◆ **Problem requirements**
What are the lines from the one containing "[? _]%Hfresh. done." through the end of the listing below? Return them exactly, and only them.

◆ **Task material**

(* ===== verification/Idempotency.v ===== *)
(** * Idempotency keys: internal/api/idempotency.go

    The store of responses by key. Entries are shared by pointer, so the state
    has a heap of them. The operations are used by the handlers of the API and,
    one atomic section at a time, by the step relation of concurrent requests,
    on which the promise of the store is proved: a key is executed once, and
    every other request with the key gets the response of that execution. *)

From stdpp Require Import base option gmap strings list.
From Stdlib Require Import ZArith Lia.
From S2P Require Import Prelude GoLib Http.

(** ** The store *)

Inductive IdempotencyStatus := IdempotencyInFlight | IdempotencyCompleted.

(** The status code, the header and the body of a response. *)
Abbreviation Response := (Z * gmap string (list string) * string)%type (only parsing).

(** [ie_Done] says whether the channel is closed. *)
Record IdempotencyEntry := mkEntry {
  ie_Status : IdempotencyStatus;
  ie_Response : Response;
  ie_Done : bool
}.

Record IdempotencyStore := mkIdempotency {
  id_entries : gmap string nat;
  id_heap : gmap nat IdempotencyEntry;
  id_next : nat
}.

#[export] Instance IdempotencyStore_eta : Settable IdempotencyStore := λ s,
  mkIdempotency (id_entries s) (id_heap s) (id_next s).

Definition NewIdempotencyStore : IdempotencyStore := mkIdempotency ∅ ∅ 0.

Definition in_flight : IdempotencyEntry := mkEntry IdempotencyInFlight (0, ∅, "") false.

(** The entry, and whether the caller is the first one. *)
Definition GetOrReserve (key : string) (s : IdempotencyStore) : nat * bool * IdempotencyStore :=
  match id_entries s !! key with
  | Some l => (l, false, s)
  | None =>
    let l := id_next s in
    (l, true, s <| id_entries ::= <[key := l]> |> <| id_heap ::= <[l := in_flight]> |> <| id_next ::= S |>)
  end.

(** The section of [Complete] under the lock of the store, and the one under
    the lock of the entry; [None] is the panic of closing a channel twice. *)
Definition complete_find (key : string) (s : IdempotencyStore) : option nat := id_entries s !! key.

Definition complete_entry (l : nat) (r : Response) (s : IdempotencyStore) : option IdempotencyStore :=
  match id_heap s !! l with
  | Some e =>
    if ie_Done e then None
    else Some (s <| id_heap ::= <[l := mkEntry IdempotencyCompleted r true]> |>)
  | None => Some s
  end.

Definition Complete (key : string) (r : Response) (s : IdempotencyStore) : option IdempotencyStore :=
  match complete_find key s with
  | None => Some s
  | Some l => complete_entry l r s
  end.

(** [None]: the caller waits. *)
Definition WaitAndGet (l : nat) (s : IdempotencyStore) : option Response :=
  match id_heap s !! l with
  | Some e => if ie_Done e then Some (ie_Response e) else None
  | None => None
  end.

(** ** Concurrent requests

    Where a request with a key is. [Executing] is the handler between
    [GetOrReserve] and [Complete], [Failed] a handler that panicked before it
    called [Complete]: the recoverer answers it and the entry stays. *)

Inductive Caller :=
| Executing (key : string) (l : nat)
| Completing (key : string) (l : nat) (r : Response)
| Waiting (key : string) (l : nat)
| Answered (key : string) (r : Response) (replayed : bool)
| Failed (key : string) (l : nat).

(** [it_started]: the requests that began to execute, and their keys. *)
Record Traffic := mkTraffic {
  it_store : IdempotencyStore;
  it_callers : gmap nat Caller;
  it_started : list (nat * string)
}.

#[export] Instance Traffic_eta : Settable Traffic := λ s,
  mkTraffic (it_store s) (it_callers s) (it_started s).

Definition NewTraffic : Traffic := mkTraffic NewIdempotencyStore ∅ [].

Definition put (t : nat) (c : Caller) (s : Traffic) : Traffic := s <| it_callers ::= <[t := c]> |>.

Definition arrive (t : nat) (key : string) (s : Traffic) : Traffic :=
  let '(l, isFirst, st) := GetOrReserve key (it_store s) in
  if isFirst
  then put t (Executing key l) (s <| it_store := st |> <| it_started ::= cons (t, key) |>)
  else put t (Waiting key l) s.

(** The steps of a request inside. *)
Inductive caller_step : Traffic → Traffic → Prop :=
| step_execute t key l r l' s :
    it_callers s !! t = Some (Executing key l) → complete_find key (it_store s) = Some l' →
    caller_step s (put t (Completing key l' r) s)
| step_lost t key l r s :
    it_callers s !! t = Some (Executing key l) → complete_find key (it_store s) = None →
    caller_step s (put t (Answered key r false) s)
| step_panic t key l s :
    it_callers s !! t = Some (Executing key l) → caller_step s (put t (Failed key l) s)
| step_complete t key l r st s :
    it_callers s !! t = Some (Completing key l r) → complete_entry l r (it_store s) = Some st →
    caller_step s (put t (Answered key r false) (s <| it_store := st |>))
| step_close_twice t key l r s :
    it_callers s !! t = Some (Completing key l r) → complete_entry l r (it_store s) = None →
    caller_step s (put t (Failed key l) s)
| step_wake t key l r s :
    it_callers s !! t = Some (Waiting key l) → WaitAndGet l (it_store s) = Some r →
    caller_step s (put t (Answered key r true) s).

Inductive traffic_step : Traffic → Traffic → Prop :=
| step_arrive t key s : it_callers s !! t = None → traffic_step s (arrive t key s)
| step_inside s s' : caller_step s s' → traffic_step s s'.

(** ** The invariant *)

Definition caller_key (c : Caller) : string :=
  match c with Executing k _ | Completing k _ _ | Waiting k _ | Answered k _ _ | Failed k _ => k end.

(** The request that is responsible for the entry, until it has completed it. *)
Definition owns (c : Caller) : option (string * nat) :=
  match c with Executing k l | Completing k l _ | Failed k l => Some (k, l) | _ => None end.

Definition entry_of (s : Traffic) (key : string) (l : nat) (e : IdempotencyEntry) : Prop :=
  id_entries (it_store s) !! key = Some l ∧ id_heap (it_store s) !! l = Some e.

(** What the position of a request says about the entry of its key. *)
Definition caller_ok (s : Traffic) (t : nat) (c : Caller) : Prop :=
  match c with
  | Executing k l | Completing k l _ | Failed k l =>
    (∃ e, entry_of s k l e ∧ ie_Done e = false) ∧ (t, k) ∈ it_started s
  | Waiting k l => (∃ e, entry_of s k l e) ∧ (t, k) ∉ it_started s
  | Answered k r replayed =>
    (∃ l e, entry_of s k l e ∧ ie_Done e = true ∧ ie_Response e = r)
    ∧ (replayed = false ↔ (t, k) ∈ it_started s)
  end.

Record traffic_inv (s : Traffic) : Prop := {
  ti_caller : ∀ t c, it_callers s !! t = Some c → caller_ok s t c;
  ti_entry : ∀ k l, id_entries (it_store s) !! k = Some l →
    (l < id_next (it_store s))%nat ∧ ∃ e, id_heap (it_store s) !! l = Some e
      ∧ (ie_Done e = false → ∃ t c, it_callers s !! t = Some c ∧ owns c = Some (k, l));
  ti_inj : ∀ k k' l, id_entries (it_store s) !! k = Some l → id_entries (it_store s) !! k' = Some l → k = k';
  ti_started : NoDup (it_started s).*2;
  ti_reserved : ∀ t k, (t, k) ∈ it_started s →
    is_Some (id_entries (it_store s) !! k) ∧ ∃ c, it_callers s !! t = Some c ∧ caller_key c = k
}.

Lemma traffic_inv_new : traffic_inv NewTraffic.
Proof.
  split; cbn; try (intros *; rewrite ?lookup_empty; done); [apply NoDup_nil_2|].
  intros t k H. by apply not_elem_of_nil in H.
Qed.

(** Only one request is responsible for a key. *)
Lemma started_once s t t' k :
  traffic_inv s → (t, k) ∈ it_started s → (t', k) ∈ it_started s → t = t'.
Proof.
  intros Hi. pose proof (ti_started _ Hi) as Hn. induction (it_started s) as [|[u j] l IH]; [set_solver|].
  cbn in Hn. apply NoDup_cons in Hn as [Hj Hn].
  assert (∀ v, (v, j) ∈ l → False) as Hout.
  { intros v Hv. apply Hj, list_elem_of_fmap. by exists (v, j). }
  rewrite !elem_of_cons. intros [E|H] [E'|H']; simplify_eq; [done|naive_solver..].
Qed.

(** A step of one request that leaves the store as it is. *)
Lemma put_inv s t c c' :
  traffic_inv s → it_callers s !! t = Some c → caller_key c' = caller_key c →
  owns c' = owns c → caller_ok s t c' → traffic_inv (put t c' s).
Proof.
  intros Hi Ht Hk Ho Hok. split; [| |apply Hi..|].
  - intros u d. cbn. rewrite lookup_insert. case_decide as E; [intros [= <-]; subst u; exact Hok|].
    by apply (ti_caller _ Hi).
  - intros k l Hl. destruct (ti_entry _ Hi k l Hl) as (Hlt & e & He & Hown). split; [done|].
    exists e. split; [done|]. intros (u & d & Hu & Hd)%Hown. cbn.
    destruct (decide (t = u)) as [<-|Hne].
    + exists t, c'. rewrite lookup_insert_eq. split; [done|]. congruence.
    + exists u, d. by rewrite lookup_insert_ne.
  - intros u k Hs. destruct (ti_reserved _ Hi _ _ Hs) as (Hr & d & Hu & Hd). split; [done|]. cbn.
    destruct (decide (t = u)) as [<-|Hne].
    + exists c'. rewrite lookup_insert_eq. split; [done|]. congruence.
    + exists d. by rewrite lookup_insert_ne.
Qed.

Lemma arrive_inv s t key : traffic_inv s → it_callers s !! t = None → traffic_inv (arrive t key s).
Proof.
  intros Hi Ht. unfold arrive, GetOrReserve.
  assert (∀ k, (t, k) ∉ it_started s) as Hnew.
  { intros k (_ & c & Hc & _)%(ti_reserved _ Hi). congruence. }
  destruct (id_entries (it_store s) !! key) as [l|] eqn:Hkey.
  - split; [| |apply Hi..|].
    + intros u d. cbn. rewrite lookup_insert. case_decide as E; [intros [= <-]; subst u|by apply (ti_caller _ Hi)].
      destruct (ti_entry _ Hi _ _ Hkey) as (_ & e & He & _). split; [by exists e|apply Hnew].
    + intros k l' Hl. destruct (ti_entry _ Hi k l' Hl) as (Hlt & e & He & Hown). split; [done|].
      exists e. split; [done|]. intros (u & d & Hu & Hd)%Hown. exists u, d. cbn.
      rewrite lookup_insert_ne; [done|]. intros <-. congruence.
    + intros u k Hs. destruct (ti_reserved _ Hi _ _ Hs) as (Hr & d & Hu & Hd). split; [done|]. exists d. cbn.
      rewrite lookup_insert_ne; [done|]. intros <-. congruence.
  - set (l := id_next (it_store s)).
    assert (∀ k l', id_entries (it_store s) !! k = Some l' → l' ≠ l ∧ k ≠ key) as Hfresh.
    { intros k l' Hl. destruct (ti_entry _ Hi k l' Hl) as [Hlt _]. split; [unfold l; lia|congruence]. }
    set (s' := put t _ _).
    assert (∀ k l' e, entry_of s k l' e → entry_of s' k l' e) as Hkeep.
    { intros k l' e [He Hh]. destruct (Hfresh _ _ He) as [Hl Hk]. split; cbn; by rewrite lookup_insert_ne. }
    assert (entry_of s' key l in_flight) as Hme by (split; cbn; by rewrite lookup_insert_eq).
    assert (∀ u k, (u, k) ∈ it_started s' ↔ u = t ∧ k = key ∨ (u, k) ∈ it_started s) as Hst.
    { intros u k. cbn. rewrite elem_of_cons. naive_solver. }
    split.
    + intros u d. cbn. rewrite lookup_insert. case_decide as E; [intros [= <-]; subst u|].
      { split; [by exists in_flight|]. apply Hst. by left. }
      intros Hu. pose proof (ti_caller _ Hi _ _ Hu) as Hok.
      destruct d as [k l'|k l' r|k l'|k r b|k l']; cbn [caller_ok] in Hok |- *; rewrite Hst; naive_solver.
    + intros k l'. cbn. rewrite lookup_insert. case_decide as E.
      * intros [= <-]. subst k. split; [fold l; lia|]. exists in_flight. rewrite lookup_insert_eq.
        split; [done|]. intros _. exists t, (Executing key l). by rewrite lookup_insert_eq.
      * intros Hl. destruct (ti_entry _ Hi k l' Hl) as (Hlt & e & He & Hown). split; [lia|].
        exists e. rewrite lookup_insert_ne by (by apply not_eq_sym, (Hfresh k)). split; [done|].
        intros (u & d & Hu & Hd)%Hown. exists u, d. rewrite lookup_insert_ne; [done|]. intros <-. congruence.
    + intros k k' l'. cbn. rewrite !lookup_insert. repeat case_decide; subst; [done| | |by apply (ti_inj _ Hi)].
      * intros [= <-] [? _]%Hfresh. done.
      * intros [? _]%Hfresh [= <-]. done.
    + cbn. apply NoDup_cons. split; [|apply Hi].
      intros ([u k] & Hk & ([x Hr] & _)%(ti_reserved _ Hi))%list_elem_of_fmap. cbn in Hk. subst k. congruence.
    + intros u k [[-> ->]|Hs]%Hst.
      * split; [rewrite (proj1 Hme); eauto|]. exists (Executing key l). cbn. by rewrite lookup_insert_eq.
      * destruct (ti_reserved _ Hi _ _ Hs) as ([l' Hr] & d & Hu & Hd). split.
        -- exists l'. cbn. rewrite lookup_insert_ne; [done|]. destruct (Hfresh _ _ Hr). by apply not_eq_sym.
        -- exists d. cbn. rewrite lookup_insert_ne; [done|]. intros <-. congruence.
Qed.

◆ **Finished task**
      * intros [= <-] [? _]%Hfresh. done.
      * intros [? _]%Hfresh [= <-]. done.
    + cbn. apply NoDup_cons. split; [|apply Hi].
      intros ([u k] & Hk & ([x Hr] & _)%(ti_reserved _ Hi))%list_elem_of_fmap. cbn in Hk. subst k. congruence.
    + intros u k [[-> ->]|Hs]%Hst.
      * split; [rewrite (proj1 Hme); eauto|]. exists (Executing key l). cbn. by rewrite lookup_insert_eq.
      * destruct (ti_reserved _ Hi _ _ Hs) as ([l' Hr] & d & Hu & Hd). split.
        -- exists l'. cbn. rewrite lookup_insert_ne; [done|]. destruct (Hfresh _ _ Hr). by apply not_eq_sym.
        -- exists d. cbn. rewrite lookup_insert_ne; [done|]. intros <-. congruence.
Qed.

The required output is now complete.